Graphing Calculator is an app that makes it doable to create operate graphs in two and three dimensions. Initially created in 1985, it was bundled by Apple with the unique PowerPC computer systems, later moved on to stay as an unbiased product obtainable for macOS, Home windows, and iOS. After 35 years of continued growth, one of the best ways ahead, says Avitzur, was a full rewrite, though that is all the time a serious feat, requiring a whole lot of work.
Legacy code embodies a long time of hard-learned classes […]. Whereas a contemporary begin may be aesthetically satisfying, it creates an infinite floor space for bugs. In a typical dot launch, focusing testing on new options is simple. With a whole rewrite, the whole lot is new.
Graphing Calculator used a set of various languages and stacks, together with C++ and Goal C/C++, Lex and YACC, AppKit and UIKit, and OpenGL. All of this morphed right into a coherent Swift codebase utilizing SwiftUI and Metallic over 18 months with a discount of the road depend from 152,000 strains to 29,000.
Much less code means much less to debug, much less to learn and perceive, and that alone makes the port simpler to take care of. Utilizing SwiftUI, view controllers go away solely: an enormous win for declarative programming over crucial.
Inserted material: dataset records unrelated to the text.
(* ===== verification/ServerTables.v ===== *)
(** * The server's own tables

    The connection counter, the table of connections by identity, and the
    panics of application code. These need nothing of the registry but that a
    client keeps its identity. *)
From S2P Require Import Prelude.
From S2P Require Import GoStd.
From S2P Require Import Json.
From S2P Require Import Replay.
From S2P Require Import Client.
From S2P Require Import Session.
From S2P Require Import SessionStore.
From S2P Require Import Registry.
From S2P Require Import Hub.
From S2P Require Import Config.
From S2P Require Import Server.
From S2P Require Import Frame.

Module tables.
Import client session store registry config server frame.

(** ** A client keeps its identity *)

Definition same_ids (cs cs' : gmap cptr Client) : Prop :=
  forall c, client.id (cs' !!! c) = client.id (cs !!! c).

Lemma same_ids_refl cs : same_ids cs cs.
Proof. by intros c. Qed.
Lemma same_ids_trans cs1 cs2 cs3 : same_ids cs1 cs2 -> same_ids cs2 cs3 -> same_ids cs1 cs3.
Proof. intros H1 H2 c. by rewrite H2. Qed.
Lemma same_ids_insert cs c cl : client.id cl = client.id (cs !!! c) -> same_ids cs (<[c := cl]> cs).
Proof.
  intros E c'. destruct (decide (c = c')) as [<-|Hne].
  - by rewrite lookup_total_insert_eq.
  - by rewrite lookup_total_insert_ne.
Qed.

Lemma enqueue_id cl d cl' r : enqueue cl d = (cl', r) -> client.id cl' = client.id cl.
Proof. unfold enqueue. by destruct (try_send _ _); intros [= <- _]. Qed.

Lemma closeRaw_id cl cl' : closeRaw cl = Some cl' -> client.id cl' = client.id cl.
Proof.
  unfold closeRaw. destruct (shutdownDone cl); [by intros [= <-]|].
  destruct (close_chan _); [|done]. by intros [= <-].
Qed.

Lemma next_frame_id cl f cl' : next_frame cl = Some (f, cl') -> client.id cl' = client.id cl.
Proof.
  unfold next_frame. destruct (client.replay cl); [|by intros [= _ <-]].
  destruct (recv _); by intros [= _ <-].
Qed.

Lemma noted_id w cl n : client.id (noted w cl n) = client.id cl.
Proof.
  destruct n; try done. cbn [noted]. unfold AllowEvent. destruct (_ <=? 0); [done|].
  destruct (lastEvent cl); [|done]. by destruct (_ <? _).
Qed.

Lemma deliver_ids cs s d pol cs' s' ok : deliver cs s d pol = Some (cs', s', ok) -> same_ids cs cs'.
Proof.
  unfold deliver, upd_client. destruct (decide _); [intros [= <- _ _]; apply same_ids_refl|].
  destruct (s_live s) as [c|], (s_stalled s).
  2: {
    destruct (decide (pol = PolicyVolatile)).
    - destruct (enqueue _ _) as [cl r] eqn:E. apply enqueue_id in E.
      destruct r; intros [= <- _ _]; by apply same_ids_insert.
    - destruct (enqueue _ _) as [cl r] eqn:E. apply enqueue_id in E.
      destruct r; [|destruct (decide (pol = PolicyDrop))|];
        try (destruct (commit _ _ _); [|done]); intros [= <- _ _]; by apply same_ids_insert. }
  all: destruct (decide (pol = PolicyVolatile)); [|destruct (commit _ _ _); [|done]];
    intros [= <- _ _]; apply same_ids_refl.
Qed.

Lemma unlink_clients w p : w_clients (unlink w p) = w_clients w.
Proof. unfold unlink. by destruct (s_elem _). Qed.
Lemma removeLocked_clients w p : w_clients (removeLocked w p) = w_clients w.
Proof. unfold removeLocked. by rewrite unlink_clients. Qed.

Lemma evict_loop_clients n w l w' l' : evict_loop n w l = Some (w', l') -> w_clients w' = w_clients w.
Proof.
  revert w l. induction n as [|n IH]; intros w l; cbn [evict_loop];
    (destruct (_ <? _); [|by intros [= <- _]]); [done|].
  destruct (store.parked _) as [|[e v] q]; [done|]. intros E%IH. by rewrite E, removeLocked_clients.
Qed.

Lemma sweep_loop_clients n w now l w' l' : sweep_loop n w now l = Some (w', l') ->
  w_clients w' = w_clients w.
Proof.
  revert w l. induction n as [|n IH]; intros w l; cbn [sweep_loop];
    (destruct (store.parked _) as [|[e v] q]; [by intros [= <- _]|]);
    (destruct (_ <? _); [|by intros [= <- _]]); [done|].
  intros E%IH. by rewrite E, removeLocked_clients.
Qed.

Lemma Leave_ids w p c r now w' res rel : Leave w p c r now = Some (w', res, rel) ->
  same_ids (w_clients w) (w_clients w').
Proof.
  unfold Leave. destruct (decide _); [intros [= <- _ _]; apply same_ids_refl|].
  destruct (decide _); [intros [= <- _ _]; apply same_ids_refl|].
  destruct (negb r).
  - intros [= <- _ _]. rewrite removeLocked_clients. apply same_ids_refl.
  - destruct (evict_loop _ _ _) as [[w1 l]|] eqn:E; [|done]. apply evict_loop_clients in E.
    intros [= <- _ _]. rewrite E. by apply same_ids_insert.
Qed.

Lemma open_fresh_ids w c owner newID reason w' res : open_fresh w c owner newID reason = (w', res) ->
  same_ids (w_clients w) (w_clients w').
Proof.
  unfold open_fresh. destruct (bool_decide _); intros [= <- _]; [apply same_ids_refl|].
  by apply same_ids_insert.
Qed.

Lemma Open_ids w c req now newID w' res rel : Open w c req now newID = Some (w', res, rel) ->
  same_ids (w_clients w) (w_clients w').
Proof.
  unfold Open. assert (forall w1 reason l, w_clients w1 = w_clients w ->
    (let '(w, res) := open_fresh w1 c (Owner req) newID reason in Some (w, res, l))
      = Some (w', res, rel) -> same_ids (w_clients w) (w_clients w')) as Hf.
  { intros w1 reason l E. destruct (open_fresh _ _ _ _ _) as [w2 res2] eqn:Ho.
    intros [= <- _ _]. rewrite <- E. by apply open_fresh_ids in Ho. }
  destruct (Invalid req); [by apply Hf|]. destruct (Requested req); [|by apply Hf].
  destruct (_ !! _) as [p|]; [|by apply Hf].
  destruct (verdict _ _ _ _) as [reason kill]. destruct (bool_decide _).
  - destruct (attachLocked _ _ _ _) as [[w1 res1]|] eqn:Ha; [|done]. intros [= <- _ _].
    unfold attachLocked in Ha. destruct (replay.ackUpTo _ _); [|done].
    cbn [mbind option_bind] in Ha. injection Ha as <- _. cbn [set_store w_clients set_clients].
    rewrite unlink_clients. by apply same_ids_insert.
  - destruct kill; [|by apply Hf]. apply Hf. by rewrite removeLocked_clients.
Qed.

Lemma exec_ids w i w' : exec w i = Some w' -> (forall c o now, i <> ONew c o now) ->
  same_ids (w_clients w) (w_clients w').
Proof.
  intros He Hn. destruct i as [c o now|c req now newID|c data pol|q n|q key|c|c tm|q c now|now|c n|];
    cbn [exec] in He.
  - by destruct (Hn c o now).
  - destruct (Open _ _ _ _ _) as [[[w2 res] rel]|] eqn:HO; [|done]. injection He as <-. by eapply Open_ids.
  - unfold TrySendPolicy in He. destruct (client.session _) as [p|].
    + destruct (deliver _ _ _ _) as [[[cs s'] ok]|] eqn:Hd; [|done]. injection He as <-. by eapply deliver_ids.
    + destruct (enqueue _ _) as [cl r] eqn:E. apply enqueue_id in E.
      destruct r; [|destruct (decide _)|]; injection He as <-; by apply same_ids_insert.
  - destruct (Ack _ _); [|done]. injection He as <-. apply same_ids_refl.
  - destruct (ClaimKey _ _) as [[? ?]|]; [|done]. injection He as <-. apply same_ids_refl.
  - destruct (next_frame _) as [[f cl]|] eqn:E; injection He as <-; [|apply same_ids_refl].
    apply same_ids_insert. by eapply next_frame_id.
  - destruct (shutdown_call _ _) as [cl|] eqn:E; [|done]. injection He as <-. apply same_ids_insert.
    by destruct tm; apply closeRaw_id in E.
  - destruct (Leave _ _ _ _ _) as [[[w2 res] rel]|] eqn:HL; [|done]. injection He as <-. by eapply Leave_ids.
  - unfold Sweep in He. destruct (sweep_loop _ _ _ _) as [[w2 l]|] eqn:E; [|done]. injection He as <-.
    rewrite (sweep_loop_clients _ _ _ _ _ _ E). apply same_ids_refl.
  - injection He as <-. apply same_ids_insert, noted_id.
  - injection He as <-. apply same_ids_refl.
Qed.

(** ** What application code cannot change *)

Record kept (st st' : state) : Prop := {
  kp_conns : st_conns st' = st_conns st;
  kp_byID : st_byID st' = st_byID st;
  kp_crashed : st_crashed st' = st_crashed st;
  kp_closed : st_closed st' = st_closed st;
  kp_admitted : st_admitted st' = st_admitted st;
  kp_ids : same_ids (w_clients (st_world st)) (w_clients (st_world st'))
}.

Lemma kept_refl st : kept st st.
Proof. constructor; try done. Qed.
Lemma kept_trans st1 st2 st3 : kept st1 st2 -> kept st2 st3 -> kept st1 st3.
Proof.
  intros [A1 A2 A3 A4 A5 A6] [B1 B2 B3 B4 B5 B6]. constructor; [congruence..|by eapply same_ids_trans].
Qed.
#[local] Hint Resolve kept_refl : core.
Among the many main advantages of the rewrite, Avitzur mentions the discount in boilerplate code, which made the logic and the which means of code clearer; using worth sorts in assortment sorts, which made it easier to cause about them; the conciseness introduced by sort inference, enumerations, closures, and Swift concurrency.
The largest problem, then again, was conserving the identical degree of efficiency compared to a codebase which had been extremely optimized for over 30 years.
As Avitzur explains in a Twitter thread, the primary port paid a 10x penalty when it comes to efficiency. He might cut back it all the way down to 2x by disabling all Swift runtime checks and utilizing vDSP for innermost loops. One remaining problem, although, is the cost of automatic reference counting on tree traversal, for the reason that Swift compiler has no approach to specify {that a} given portion of the code won’t change any reference counts.
General, says Avitzur, each Swift and SwiftUI have lived as much as their guarantees and opened up the potential for contribute parts of the code in type of stand-alone Swift Packages for mathematical typesetting, modifying, numeric and symbolic computation, and graphing.